See, it had been a really tough two weeks for me. My children had both been sick with influenza and digestive problems (I'll spare you the gross details) and I'd been completely homebound for 15 days. Night after night of my husband and I getting up with the kids was really wearing on me. I was behind on my work. I was stressed out. I was beginning to feel truly depressed.

I knew that I wasn't just feeling "down." This was different. I was in a persistent funk and it was beginning to weigh heavily. I felt completely unmotivated to do anything. I hadn't been to church at all, hadn't picked up my Bible, and had hardly prayed (beyond entreating God to please make my kids' medication work). I felt sad, stressed out, and very discouraged.

So I sat down with my husband and told him the honest state of my feelings. He responded by kicking me out of the house: "Call up one of your friends," he said. "And go do something fun!"

I rang up Emily. It wasn't a good night for her to go out - she and her husband had begun a woodworking project together and she would also need to nurse her baby. "Would tomorrow night work?" she asked.

But Emily is one of those friends who can read between the lines.

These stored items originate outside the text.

(** * matterircd: the bridge session engine

    A shallow embedding of [mm-go-irckit/userbridge.go] (the session engine:
    identity registry, channel router, membership synchronizer, backfill
    worker, and the handlers of the bridge's events) and of the Mattermost
    adapter (its handlers of the web socket's events, with the echo
    suppression, and its methods to name, list and join channels and to
    gather a channel's users), with the properties of the specification
    settled against them, and further properties of the code after these.

    Conventions.
    - Go strings are [string] (byte strings); [==] on strings is
      [bool_decide] of Leibniz equality.
    - A Go [*User] is a pointer [ptr] into [heap]; two ghosts are the same
      instance exactly when their pointers are equal.
    - A [*bridge.UserInfo] is held by value: the session only re-seats
      the [UserInfo] field of a [User], and the one write through such a
      pointer, the adapter's [ghost.Nick = overrideUsername], is to a
      profile the adapter has just built and that nothing else holds.
    - The session engine threads one [State] (the Go heap of users, the
      tables of the virtual IRC server and the trace of what the session
      sends outwards) through every call, and a call may panic; that is the
      monad [M]. The adapter uses the same monad over its own trace.
    - The trace holds the calls by which the engine itself sends: a line
      encoded to the client, a message or notice spoofed on a channel, a
      channel marked viewed at the backend. A call of the server's [Join],
      [BatchJoin], [Part] or [Topic] is recorded by what it does to the
      server's tables; the lines the server sends the client for it are
      the server's own and are no part of the trace.
    - The virtual IRC server (interfaces [Server] and [Channel]) is not
      among the sources; what the engine calls on it is modelled from the
      interface list of the specification, each definition saying so.
    - Goroutines are not modelled: a function is embedded as one sequential
      run. *)

From Stdlib Require Import Ascii String ZArith.
From stdpp Require Import base strings list gmap sorting.
(** * StudentSystem: the legacy student store, its adapter and the demo client

    A shallow embedding of [StudentSystem.h] and [main.cpp].  Objects are
    records, member functions that mutate the object or write to [std::cout]
    are computations in a small state-and-output monad, [const] member
    functions are plain functions of the object. *)

From Stdlib Require Import ZArith String Ascii Bool Lia List.
From Stdlib Require Import SpecFloat DecimalString.
Import ListNotations.

Local Open Scope string_scope.
Local Open Scope Z_scope.

(** ** The C++ base types the program uses *)

Module Cxx.

(** [int] is a 32-bit two's-complement integer. *)
Definition INT_MIN : Z := - 2 ^ 31.
Definition INT_MAX : Z := 2 ^ 31 - 1.

Definition in_int (z : Z) : Prop := INT_MIN <= z <= INT_MAX.

(** Conversion of an unsigned [size_t] value to [int]: the value is
    reduced modulo 2^32 into the range of [int]. *)
Definition int_of_size_t (n : Z) : Z :=
  (n + 2 ^ 31) mod 2 ^ 32 - 2 ^ 31.

(** [float] is IEEE-754 binary32, [double] is binary64; both are carried
    by [spec_float], with the precision and exponent bound of the format. *)
Definition float := spec_float.
Definition double := spec_float.

Definition float_prec : Z := 24.
Definition float_emax : Z := 128.
Definition double_prec : Z := 53.
Definition double_emax : Z := 1024.

Definition is_float (f : float) : bool := valid_binary float_prec float_emax f.
Definition is_double (d : double) : bool :=
  valid_binary double_prec double_emax d.

(** [static_cast<float>(d)]: round to nearest, ties to even; a magnitude
    beyond the largest float becomes an infinity. *)
Definition static_cast_float (d : double) : float :=
  match d with
  | S754_finite s m e =>
      binary_normalize float_prec float_emax (cond_Zopp s (Zpos m)) e s
  | _ => d
  end.

(** The promotion of a [float] to [double] (exact). *)
Definition double_of_float (f : float) : double :=
  match f with
  | S754_finite s m e =>
      binary_normalize double_prec double_emax (cond_Zopp s (Zpos m)) e s
  | _ => f
  end.

(** A decimal literal [n / 10^k] of type [double], as the compiler reads
    it: the double nearest to the quotient. *)
Definition double_literal (n : Z) (k : nat) : double :=
  SFdiv double_prec double_emax
    (binary_normalize double_prec double_emax n 0 false)
    (binary_normalize double_prec double_emax (10 ^ Z.of_nat k) 0 false).

(** [std::to_string(int)]: the decimal digits, with a leading minus sign
    for a negative value. *)
Definition to_string_int (z : Z) : string :=
  NilZero.string_of_int (Z.to_int z).

(** The decimal digits of [n], padded with zeros to exactly [k] digits. *)
Fixpoint fixed_digits (k : nat) (n : Z) (acc : string) : string :=
  match k with
  | O => acc
  | S k' =>
      fixed_digits k' (n / 10)
        (String (ascii_of_nat (48 + Z.to_nat (n mod 10))) acc)
  end.

(** The magnitude [m * 2^e] times 10^6, rounded to the nearest integer,
    ties to even. *)
Definition scaled_millionths (m : positive) (e : Z) : Z :=
  if 0 <=? e then Zpos m * 2 ^ e * 1000000
  else
    let num := Zpos m * 1000000 in
    let den := 2 ^ (- e) in
    let q := num / den in
    let r := num mod den in
    if (den <? 2 * r) || ((den =? 2 * r) && Z.odd q) then q + 1 else q.

(** [std::to_string] on a floating value prints it as [printf("%f")]
    does: sign, integer part, a point and six decimals, the exact value
    rounded to the nearest millionth, ties to even. *)
Definition to_string_float (f : spec_float) : string :=
  match f with
  | S754_zero s => (if s then "-" else "") ++ "0.000000"
  | S754_infinity s => (if s then "-" else "") ++ "inf"
  | S754_nan => "nan"
  | S754_finite s m e =>
      let n := scaled_millionths m e in
      (if s then "-" else "")
        ++ to_string_int (n / 1000000)
        ++ "."
        ++ fixed_digits 6 (n mod 1000000) ""
  end.

(** [std::endl]. *)
Definition endl : string := String (ascii_of_nat 10) "".

(** [std::remove_if(v.begin(), v.end(), pred)], by its specification: the
    elements that do not satisfy [pred] are moved to the front in their
    original order and the position after them is returned.  The values
    left behind that position are unspecified by the standard; they are
    kept here as the old contents of those slots. *)
Definition remove_if {A : Type} (pred : A -> bool) (v : list A)
  : list A * nat :=
  let kept := filter (fun x => negb (pred x)) v in
  ((kept ++ skipn (length kept) v)%list, length kept).

(** [v.erase(it, v.end())]. *)
Definition erase_to_end {A : Type} (v : list A) (it : nat) : list A :=
  firstn it v.

(** [v.push_back(x)]. *)
Definition push_back {A : Type} (v : list A) (x : A) : list A :=
  (v ++ [x])%list.

End Cxx.

Import Cxx.

(** ** Member functions as computations

    A non-const member function run on an object of type [Obj] yields its
    return value, the object afterwards and the text it sent to
    [std::cout]. *)

Module Method.

Definition t (Obj A : Type) : Type := Obj -> A * Obj * string.

Definition ret {Obj A : Type} (a : A) : t Obj A :=
  fun o => (a, o, "").

Definition bind {Obj A B : Type} (c : t Obj A) (k : A -> t Obj B)
  : t Obj B :=
  fun o =>
    let '(a, o1, out1) := c o in
    let '(b, o2, out2) := k a o1 in
    (b, o2, out1 ++ out2).

(** Reading and overwriting the object's fields. *)
Definition this {Obj : Type} : t Obj Obj :=
  fun o => (o, o, "").

Definition assign {Obj : Type} (o' : Obj) : t Obj unit :=
  fun _ => (tt, o', "").

(** [std::cout << s]. *)
Definition cout {Obj : Type} (s : string) : t Obj unit :=
  fun o => (tt, o, s).

(** A range-based [for] whose body only has effects. *)
Fixpoint for_each {Obj A : Type} (body : A -> t Obj unit) (xs : list A)
  : t Obj unit :=
  match xs with
  | [] => ret tt
  | x :: xs' => bind (body x) (fun _ => for_each body xs')
  end.

Definition result {Obj A : Type} (c : t Obj A) (o : Obj) : A :=
  fst (fst (c o)).

Definition object_after {Obj A : Type} (c : t Obj A) (o : Obj) : Obj :=
  snd (fst (c o)).

Definition output {Obj A : Type} (c : t Obj A) (o : Obj) : string :=
  snd (c o).

End Method.

Notation "x <- c ;; k" := (Method.bind c (fun x => k))
  (at level 61, c at next level, right associativity).
Notation "c ;; k" := (Method.bind c (fun _ => k))
  (at level 61, right associativity).

(** ** class LegacyStudentDatabase *)

Module LegacyStudentDatabase.

Record StudentRecord : Type := {
  studentId : Z;
  fullName : string;
  academicScore : float
}.

Record t : Type := { records : list StudentRecord }.

(** The implicit default constructor: an empty vector. *)
Definition new : t := {| records := [] |}.

Definition msg_added (studentId : Z) : string :=
  "Legacy system: Added student with ID " ++ to_string_int studentId ++ endl.

Definition msg_removed (studentId : Z) : string :=
  "Legacy system: Removed student with ID " ++ to_string_int studentId
    ++ endl.

Definition msg_updated (studentId : Z) : string :=
  "Legacy system: Updated student with ID " ++ to_string_int studentId
    ++ endl.

Definition msg_not_found (studentId : Z) : string :=
  "Legacy system: Student with ID " ++ to_string_int studentId
    ++ " not found" ++ endl.

Definition insertStudentRecord (studentId : Z) (fullName : string)
    (academicScore : float) : Method.t t unit :=
  db <- Method.this ;;
  Method.assign
    {| records :=
         push_back (records db)
           {| studentId := studentId;
              fullName := fullName;
              academicScore := academicScore |} |} ;;
  Method.cout (msg_added studentId).

(** The predicate handed to [std::remove_if]; it captures [studentId]. *)
Definition matches (studentId : Z) (record : StudentRecord) : bool :=
  record.(LegacyStudentDatabase.studentId) =? studentId.

Definition deleteStudentRecord (studentId : Z) : Method.t t unit :=
  db <- Method.this ;;
  let '(v, it) := remove_if (matches studentId) (records db) in
  Method.assign {| records := v |} ;;
  if negb (Nat.eqb it (length v)) then
    Method.assign {| records := erase_to_end v it |} ;;
    Method.cout (msg_removed studentId)
  else
    Method.cout (msg_not_found studentId).

(** The loop of [updateStudentRecord]: [Some] of the new vector when a
    record matched and the function returned from inside the loop, [None]
    when the loop ran to the end. *)
Fixpoint update_loop (studentId : Z) (fullName : string)
    (academicScore : float) (rs : list StudentRecord)
  : option (list StudentRecord) :=
  match rs with
  | [] => None
  | record :: rest =>
      if record.(LegacyStudentDatabase.studentId) =? studentId then
        Some ({| studentId := record.(LegacyStudentDatabase.studentId);
                 fullName := fullName;
                 academicScore := academicScore |} :: rest)
      else
        option_map (cons record)
          (update_loop studentId fullName academicScore rest)
  end.

Definition updateStudentRecord (studentId : Z) (fullName : string)
    (academicScore : float) : Method.t t unit :=
  db <- Method.this ;;
  match update_loop studentId fullName academicScore (records db) with
  | Some rs =>
      Method.assign {| records := rs |} ;;
      Method.cout (msg_updated studentId)
  | None =>
      Method.cout (msg_not_found studentId)
  end.

(** [records.size()] is a [size_t]; the return type is [int]. *)
Definition getRecordCount (db : t) : Z :=
  int_of_size_t (Z.of_nat (length (records db))).

Definition format_record (record : StudentRecord) : string :=
  "ID: " ++ to_string_int record.(studentId)
    ++ ", Name: " ++ record.(fullName)
    ++ ", Score: " ++ to_string_float record.(academicScore).

Definition fetchAllRecords (db : t) : list string :=
  fold_left (fun result record => push_back result (format_record record))
    (records db) [].

End LegacyStudentDatabase.

(** ** class ModernStudentSystem: the interface the client expects *)

Module ModernStudentSystem.

(** The pure virtual member functions; an instance is a class that
    overrides them.  The two [const] members are taken as functions of the
    object, as the overrides of [StudentSystemAdapter] are: they print
    nothing and change nothing. *)
Class t (T : Type) : Type := {
  addStudent : Z -> string -> double -> Method.t T unit;
  removeStudent : Z -> Method.t T unit;
  updateStudentDetails : Z -> string -> double -> Method.t T unit;
  getAllStudentsInfo : T -> list string;
  getTotalStudents : T -> Z
}.

End ModernStudentSystem.

(** ** class StudentSystemAdapter *)

Module StudentSystemAdapter.

Record t : Type := { legacySystem : LegacyStudentDatabase.t }.

(** The constructor makes a fresh legacy database. *)
Definition new : t := {| legacySystem := LegacyStudentDatabase.new |}.

(** A call [legacySystem->f(...)]. *)
Definition on_legacy {A : Type} (c : Method.t LegacyStudentDatabase.t A)
  : Method.t t A :=
  fun self =>
    let '(a, db, out) := c (legacySystem self) in
    (a, {| legacySystem := db |}, out).

Definition addStudent (id : Z) (name : string) (gpa : double)
  : Method.t t unit :=
  let academicScore := static_cast_float gpa in
  on_legacy (LegacyStudentDatabase.insertStudentRecord id name academicScore).

Definition removeStudent (id : Z) : Method.t t unit :=
  on_legacy (LegacyStudentDatabase.deleteStudentRecord id).

Definition updateStudentDetails (id : Z) (name : string) (gpa : double)
  : Method.t t unit :=
  let academicScore := static_cast_float gpa in
  on_legacy (LegacyStudentDatabase.updateStudentRecord id name academicScore).

Definition getAllStudentsInfo (self : t) : list string :=
  LegacyStudentDatabase.fetchAllRecords (legacySystem self).

Definition getTotalStudents (self : t) : Z :=
  LegacyStudentDatabase.getRecordCount (legacySystem self).

End StudentSystemAdapter.

#[export] Instance StudentSystemAdapter_ModernStudentSystem
  : ModernStudentSystem.t StudentSystemAdapter.t := {|
  ModernStudentSystem.addStudent := StudentSystemAdapter.addStudent;
  ModernStudentSystem.removeStudent := StudentSystemAdapter.removeStudent;
  ModernStudentSystem.updateStudentDetails :=
    StudentSystemAdapter.updateStudentDetails;
  ModernStudentSystem.getAllStudentsInfo :=
    StudentSystemAdapter.getAllStudentsInfo;
  ModernStudentSystem.getTotalStudents :=
    StudentSystemAdapter.getTotalStudents
|}.

(** ** class StudentManagementClient

    The client holds a pointer to some [ModernStudentSystem]; its member
    functions are computations on the object pointed to. *)

Module StudentManagementClient.
Section Client.
Context {T : Type} `{ModernStudentSystem.t T}.

Definition registerNewStudent (id : Z) (name : string) (gpa : double)
  : Method.t T unit :=
  ModernStudentSystem.addStudent id name gpa.

Definition removeStudent (id : Z) : Method.t T unit :=
  ModernStudentSystem.removeStudent id.

Definition updateStudentDetails (id : Z) (name : string) (gpa : double)
  : Method.t T unit :=
  ModernStudentSystem.updateStudentDetails id name gpa.

Definition displayAllStudents : Method.t T unit :=
  system <- Method.this ;;
  Method.cout
    ("Total Students: "
       ++ to_string_int (ModernStudentSystem.getTotalStudents system)
       ++ endl) ;;
  let students := ModernStudentSystem.getAllStudentsInfo system in
  Method.for_each (fun info => Method.cout (info ++ endl)) students.
End Client.
End StudentManagementClient.

(** ** main.cpp *)

Module Main.
Import StudentManagementClient.

(** The newline character written as an escape in the string literals
    of [main]. *)
Definition nl : string := String (ascii_of_nat 10) "".

(** The three registrations at the start of [main]. *)
Definition register_three : Method.t StudentSystemAdapter.t unit :=
  registerNewStudent 1001 "John Smith" (double_literal 375 2) ;;
  registerNewStudent 1002 "Emily Johnson" (double_literal 392 2) ;;
  registerNewStudent 1003 "Michael Brown" (double_literal 345 2).

Definition remove_one : Method.t StudentSystemAdapter.t unit :=
  Method.cout (nl ++ "Removing student with ID 1002..." ++ nl) ;;
  removeStudent 1002.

I told her honestly that I was feeling depressed - that I didn't just want to go out, but I felt I needed it. And I needed it tonight. So she rearranged her schedule and we made a night of it. A sappy chick-flick was the last thing I wanted. I needed some excitement in my life, and Vantage Point served up plenty of it. We had a great time together, and I went home feeling (happily) jolted out of my virus-infested reality for a few hours.

Going out to the movie didn't change my situation - one of my kids is still sick a week later. But it did help to shake me out of my discouragement. And it wasn't the movie that did it. It was the friendship. It was being able to say to someone: I need your help right now, and this is how I need it. It was being able to drop the charade of the Christian-leader-who-always-has-it-all-together and just be me with my faults and vulnerabilities. It was having a friend who knew and understood the ups and downs of my life as a work-from-home mom.